Friday, July 10, 2009

Calvin Glorifies God for His Mercy

Today is the 500th birthday of one of the most loved and most hated men in the history of Christianity—John Calvin. Much misunderstanding and misrepresentation of his character and teaching persist to this day despite abundant evidence that he truly was a man whose heart God had touched. In the hope of shedding some light on Calvin's Christian character, I'd like to offer this excerpt from his Last Will and Testament, quoted in Thine Is My Heart as the devotion for December 30:
In the first place, I render thanks to God, not only because he has had compassion on me, his poor creature, to draw me out of the abyss of idolatry in which I was plunged, in order to bring me to the light of his gospel and make me a partaker of the doctrine of salvation, of which I was altogether unworthy, and continuing his mercy he has supported me amid so many sins and shortcomings, which were such that I well deserved to be rejected by him a hundred thousand times—but what is more, he has so far extended his mercy towards me as to make use of me and of my labor, to convey and announce the truth of his gospel; protesting that it is my wish to live and die in this faith which he has bestowed on me, having no other hope for refuge except in his gratuitous adoption, upon which all my salvation is founded; embracing the grace which he has given me in our Lord Jesus Christ, and accepting the merits of his death and passion, in order that by this means all my sins may be buried; and praying him so to wash and cleanse me by the blood of this great Redeemer, which has been shed for us poor sinners, that I may appear before his face, bearing as it were his image.

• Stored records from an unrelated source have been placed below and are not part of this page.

(** * gmail-dashboard: the email view state machine

    A shallow embedding of the client-side email store
    ([lib/stores/email-store.ts]), the UI store ([lib/stores/ui-store.ts])
    and the list component ([components/email/email-list.tsx]): the
    filter predicate, the store actions, the classification pipeline and
    the keyboard handler.  Around them: the Escape listener of the detail
    panel ([components/email/email-detail.tsx]), the filter bar
    ([components/email/email-filters.tsx]), the assistant's viewing
    context ([components/ai/ai-assistant-panel.tsx]), the classification
    route ([app/api/classifications/route.ts]) with the model call it
    makes ([lib/gemini.ts]), and the message-part and batching helpers of
    [lib/gmail.ts].

    JS [Map<string, V>] is a [gmap string V], JS [Set<string>] a
    [gset string] (only [has]/[add]/[delete]/[size] are used on them, so
    insertion order is not observable), arrays are lists, [T | null] is
    [option T].  An asynchronous function is split at its [await] into the
    part that runs before the request is sent and the part that runs when
    the response arrives. *)

From stdpp Require Import base numbers strings pretty list gmap fin_maps sets.
From Stdlib Require Import ZArith Lia Ascii.
From Stdlib Require Qcanon.

#[local] Set Warnings "-clear-no-such-hyp,-register-all".

Local Open Scope string_scope.
Local Open Scope Z_scope.

(** ** Data model (email-store.ts) *)

Inductive Priority := High | Medium | Low.

Inductive DateRange := All | Today | Week | Month.

#[global] Instance Priority_eq_dec : EqDecision Priority.
Proof. solve_decision. Defined.

#[global] Instance DateRange_eq_dec : EqDecision DateRange.
Proof. solve_decision. Defined.

Module Email.
Record t := mk {
  id : string;
  threadId : string;
  from : string;
  subject : string;
  date : string;
  snippet : string;
  isUnread : option bool;
  hasAttachment : option bool;
  labelIds : option (list string)
}.
End Email.

Module EmailClassification.
Record t := mk {
  id : string;
  emailId : string;
  userId : string;
  category : string;
  priority : Priority;
  isRedundant : bool;
  redundantOf : option string;
  aiReason : option string;
  confidence : option Qcanon.Qc;
  isManual : bool
}.
End EmailClassification.

Module UserTag.
Record t := mk {
  id : string;
  userId : string;
  name : string;
  color : string
}.
End UserTag.

Module EmailFilters.
Record t := mk {
  search : string;
  unreadOnly : bool;
  hasAttachment : bool;
  dateRange : DateRange;
  categories : list string;
  priorities : list Priority;
  tags : list string;
  excludeRedundant : bool
}.
End EmailFilters.

Module EmailState.
Record t := mk {
  emails : list Email.t;
  selectedEmailId : option string;
  selectedEmailIds : gset string;
  classifications : gmap string EmailClassification.t;
  userTags : list UserTag.t;
  emailTags : gmap string (list string);
  isClassifying : bool;
  pageToken : option string;
  hasMore : bool;
  isLoading : bool;
  isLoadingMore : bool;
  error : option string;
  filters : EmailFilters.t
}.
End EmailState.

Import EmailState.

Definition defaultFilters : EmailFilters.t :=
  {| EmailFilters.search := "";
     EmailFilters.unreadOnly := false;
     EmailFilters.hasAttachment := false;
     EmailFilters.dateRange := All;
     EmailFilters.categories := [];
     EmailFilters.priorities := [];
     EmailFilters.tags := [];
     EmailFilters.excludeRedundant := false |}.

(** The state [create] starts from. *)
Definition initialState : EmailState.t :=
  {| emails := [];
     selectedEmailId := None;
     selectedEmailIds := ∅;
     classifications := ∅;
     userTags := [];
     emailTags := ∅;
     isClassifying := false;
     pageToken := None;
     hasMore := false;
     isLoading := true;
     isLoadingMore := false;
     error := None;
     filters := defaultFilters |}.

(** JS truthiness of a [string | null]: [null] and the empty string are
    falsy ([!!pageToken], [if (currentSelectedId)], [if (query)]). *)
Definition truthy (o : option string) : bool :=
  match o with
  | None => false
  | Some s => negb (String.eqb s "")
  end.

(** [Array.prototype.includes] on an array of values with decidable
    equality. *)
Definition includes {A} `{EqDecision A} (x : A) (l : list A) : bool :=
  bool_decide (x ∈ l).

(** ** Store actions: zustand's [set] merges the given fields into the
    state, every other field is kept. *)

Definition setEmails (newEmails : list Email.t) (s : EmailState.t) : EmailState.t :=
  {| emails := newEmails;
     selectedEmailId := None;
     selectedEmailIds := ∅;
     classifications := classifications s;
     userTags := userTags s;
     emailTags := emailTags s;
     isClassifying := isClassifying s;
     pageToken := pageToken s;
     hasMore := hasMore s;
     isLoading := isLoading s;
     isLoadingMore := isLoadingMore s;
     error := error s;
     filters := filters s |}.

Definition appendEmails (newEmails : list Email.t) (token : option string)
    (s : EmailState.t) : EmailState.t :=
  {| emails := (emails s ++ newEmails)%list;
     selectedEmailId := selectedEmailId s;
     selectedEmailIds := selectedEmailIds s;
     classifications := classifications s;
     userTags := userTags s;
     emailTags := emailTags s;
     isClassifying := isClassifying s;
     pageToken := token;
     hasMore := truthy token;
     isLoading := isLoading s;
     isLoadingMore := isLoadingMore s;
     error := error s;
     filters := filters s |}.

Definition selectEmail (i : option string) (s : EmailState.t) : EmailState.t :=
  {| emails := emails s;
     selectedEmailId := i;
     selectedEmailIds := selectedEmailIds s;
     classifications := classifications s;
     userTags := userTags s;
     emailTags := emailTags s;
     isClassifying := isClassifying s;
     pageToken := pageToken s;
     hasMore := hasMore s;
     isLoading := isLoading s;
     isLoadingMore := isLoadingMore s;
     error := error s;
     filters := filters s |}.

Definition withSelection (sel : gset string) (s : EmailState.t) : EmailState.t :=
  {| emails := emails s;
     selectedEmailId := selectedEmailId s;
     selectedEmailIds := sel;
     classifications := classifications s;
     userTags := userTags s;
     emailTags := emailTags s;
     isClassifying := isClassifying s;
     pageToken := pageToken s;
     hasMore := hasMore s;
     isLoading := isLoading s;
     isLoadingMore := isLoadingMore s;
     error := error s;
     filters := filters s |}.

Definition toggleEmailSelection (i : string) (s : EmailState.t) : EmailState.t :=
  let newSelection := selectedEmailIds s in
  withSelection
    (if bool_decide (i ∈ newSelection)
     then newSelection ∖ {[ i ]}
     else newSelection ∪ {[ i ]}) s.

Definition selectAllEmails (s : EmailState.t) : EmailState.t :=
  withSelection (list_to_set (Email.id <$> emails s)) s.

Definition clearSelection (s : EmailState.t) : EmailState.t :=
  withSelection ∅ s.

Definition setLoading (b : bool) (s : EmailState.t) : EmailState.t :=
  {| emails := emails s;
     selectedEmailId := selectedEmailId s;
     selectedEmailIds := selectedEmailIds s;
     classifications := classifications s;
     userTags := userTags s;
     emailTags := emailTags s;
     isClassifying := isClassifying s;
     pageToken := pageToken s;
     hasMore := hasMore s;
     isLoading := b;
     isLoadingMore := isLoadingMore s;
     error := error s;
     filters := filters s |}.

Definition setLoadingMore (b : bool) (s : EmailState.t) : EmailState.t :=
  {| emails := emails s;
     selectedEmailId := selectedEmailId s;
     selectedEmailIds := selectedEmailIds s;
     classifications := classifications s;
     userTags := userTags s;
     emailTags := emailTags s;
     isClassifying := isClassifying s;
     pageToken := pageToken s;
     hasMore := hasMore s;
     isLoading := isLoading s;
     isLoadingMore := b;
     error := error s;
     filters := filters s |}.

Definition setError (e : option string) (s : EmailState.t) : EmailState.t :=
  {| emails := emails s;
     selectedEmailId := selectedEmailId s;
     selectedEmailIds := selectedEmailIds s;
     classifications := classifications s;
     userTags := userTags s;
     emailTags := emailTags s;
     isClassifying := isClassifying s;
     pageToken := pageToken s;
     hasMore := hasMore s;
     isLoading := isLoading s;
     isLoadingMore := isLoadingMore s;
     error := e;
     filters := filters s |}.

I protest also that I have endeavored, according to the measure of grace he has given me, to teach his word in purity, both in my sermons and in my writings, and to expound faithfully the Holy Scriptures; and moreover, that in all the disputes I have had with the enemies of the truth, I have never made use of subtle craft nor sophistry, but have gone to work straightforwardly in maintaining his quarrel. But alas! the desire which I have had, and the zeal, if so it must be called, has been so cold and so sluggish that I feel myself a debtor in everything and everywhere, and that, were it not for his excellent goodness, all the affection I have would be but as smoke, nay, that even the favors which he has accorded me would render me so much the more guilty; so that my only recourse is this, that being the Father of mercies, he will show himself the Father of so miserable a sinner.
Though Calvin was aware of his redemption by God, his affection for God, and his usefulness to God, he knew himself to be a sinner and dared not trust the sweetest frame, but wholly leaned on Jesus' Name. Sounds like a brother to me!